7. La préfète du Gard a également refusé de délivrer un titre de séjour à M. B... sur le fondement de l'article L. 421-5 précité aux motifs, d'une part, que l'intéressé avait, à plusieurs reprises, dérogé à la réglementation en matière du droit du travail, et, d'autre part, qu'il ne produisait, s'agissant de la création de son entreprise, que quelques factures d'achat de graines et ne démontrait pas la viabilité économique de son projet. Si l'appelant soutient vivre de son activité agricole, les seules pièces produites au dossier, notamment celles établissant son affiliation à la mutualité sociale agricole, ne permettent pas de démontrer en quoi son activité serait économiquement viable. Par ailleurs, en se bornant à soutenir que l'autorité préfectorale dispose d'un pouvoir discrétionnaire de régularisation, il n'établit pas que la préfète du Gard aurait méconnu sa propre compétence ni qu'elle aurait entaché d'erreur manifeste l'appréciation à laquelle elle s'est livrée de sa situation en lui refusant la délivrance d'un titre de séjour sur le fondement de ces dispositions.

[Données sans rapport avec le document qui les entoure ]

Lemma output_run (pl : string) (cwd : gmap string node) :
  output (run pl cwd) = main_lines pl cwd.
Proof.
  rewrite run_eq. unfold output. cbn [final stdout].
  apply lines_unlines, main_lines_newline_free.
Qed.

Lemma effects_run (pl : string) (cwd : gmap string node) :
  effects (run pl cwd) = main_events pl cwd.
Proof. by rewrite run_eq. Qed.

Lemma on_mac_darwin (pl : string) : on_mac pl = bool_decide (pl = "darwin").
Proof.
  unfold on_mac. destruct (String.eqb_spec pl "darwin") as [->|Hne]; [done|].
  by rewrite bool_decide_eq_false_2.
Qed.

Lemma main_terminal_cases (pl : string) (cwd : gmap string node) :
  main_terminal pl cwd
  = match bool_decide (pl = "darwin"), exists_in cwd "MeTube.xcodeproj" with
    | false, _ => InstructionsOnly
    | true, false => MissingProject
    | true, true => ReportEmitted
    end.
Proof. unfold main_terminal. rewrite on_mac_darwin. by case_bool_decide. Qed.

Lemma main_terminal_not_darwin (pl : string) (cwd : gmap string node) :
  pl <> "darwin" -> main_terminal pl cwd = InstructionsOnly.
Proof.
  intros Hne. rewrite main_terminal_cases. by rewrite bool_decide_eq_false_2.
Qed.

Lemma filter_all {A} (p : A -> bool) (xs : list A) :
  Forall (fun x => p x = true) xs -> List.filter p xs = xs.
Proof.
  induction 1 as [|x xs Hx _ IH]; [done|]. cbn [List.filter]. by rewrite Hx, IH.
Qed.

Lemma filter_map_eqb {A} (p : A -> bool) (h : string -> A) (f : string)
    (xs : list string) :
  Forall (fun g => p (h g) = String.eqb f g) xs ->
  List.filter p (map h xs) = map h (List.filter (String.eqb f) xs).
Proof.
  induction 1 as [|g xs Hg _ IH]; [done|].
  cbn [map List.filter]. rewrite Hg, IH. by destruct (String.eqb f g).
Qed.

(** The two unused members of the imported modules do change the world, so
    the frame properties below are not empty: [os.remove] drops an entry and
    raises on a missing one, [subprocess.run] logs a started process. *)
Example os_remove_changes_fs :
  fs (final (os_remove "MeTube.xcodeproj" (boot "darwin" project_as_file))) = ∅
  /\ os_remove "MeTube.xcodeproj" (boot "darwin" ∅)
     = Raised (FileNotFoundError "MeTube.xcodeproj") (boot "darwin" ∅).
Proof. split; vm_compute; reflexivity. Qed.

Example subprocess_run_spawns :
  effects (subprocess_run ["xcodegen"] (boot "darwin" ∅))
  = [EvSpawn ["xcodegen"]].
Proof. reflexivity. Qed.

Example lines_splits_at_terminators :
  lines ("ab" +:+ newline +:+ newline +:+ "cd" +:+ newline) = ["ab"; ""; "cd"].
Proof. reflexivity. Qed.

(** ** Properties of the script *)

(** C1. Whatever the platform identifier and the entries of the working
    directory, a run of [main] ends in exactly one terminal state, fixed by
    the two tests: not on [darwin], instructions only; on [darwin] without an
    entry [MeTube.xcodeproj], missing project; on [darwin] with that entry,
    report emitted.  Nothing is repeated: the gate is queried once on
    [darwin] and never elsewhere, and the title line is written once. *)
Theorem main_terminal_state_determined (pl : string) (cwd : gmap string node) :
  let expected :=
    match bool_decide (pl = "darwin"),
          bool_decide (is_Some (cwd !! "MeTube.xcodeproj")) with
    | false, _ => InstructionsOnly
    | true, false => MissingProject
    | true, true => ReportEmitted
    end in
  (exists w', run pl cwd = Returned expected w')
  /\ (forall t w', run pl cwd = Returned t w' -> t = expected)
  /\ length (List.filter is_gate_query (effects (run pl cwd)))
     = (if bool_decide (pl = "darwin") then 1 else 0)
  /\ length (List.filter (String.eqb "MeTube Xcode Project File Adder")
               (output (run pl cwd))) = 1.
Proof.
  intros expected.
  assert (Ht : main_terminal pl cwd = expected) by apply main_terminal_cases.
  repeat split.
  - eexists. rewrite run_eq. by rewrite Ht.
  - intros t w' Hrun. rewrite run_eq in Hrun. congruence.
  - rewrite effects_run. unfold main_events, branch_events.
    rewrite main_terminal_cases.
    case_bool_decide; [destruct (exists_in cwd "MeTube.xcodeproj")|];
      reflexivity.
  - rewrite output_run. unfold main_lines, branch_lines.
    destruct (main_terminal pl cwd); reflexivity.
Qed.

8. En troisième lieu, aux termes de l'article L. 423-23 du code de l'entrée et du séjour des étrangers et du droit d'asile : " L'étranger qui n'entre pas dans les catégories prévues aux articles L. 423-1, L. 423-7, L. 423-14, L. 423-15, L. 423-21 et L. 423-22 ou dans celles qui ouvrent droit au regroupement familial, et qui dispose de liens personnels et familiaux en France tels que le refus d'autoriser son séjour porterait à son droit au respect de sa vie privée et familiale une atteinte disproportionnée au regard des motifs du refus, se voit délivrer une carte de séjour temporaire portant la mention " vie privée et familiale " d'une durée d'un an, sans que soit opposable la condition prévue à l'article L. 412-1. (...) ".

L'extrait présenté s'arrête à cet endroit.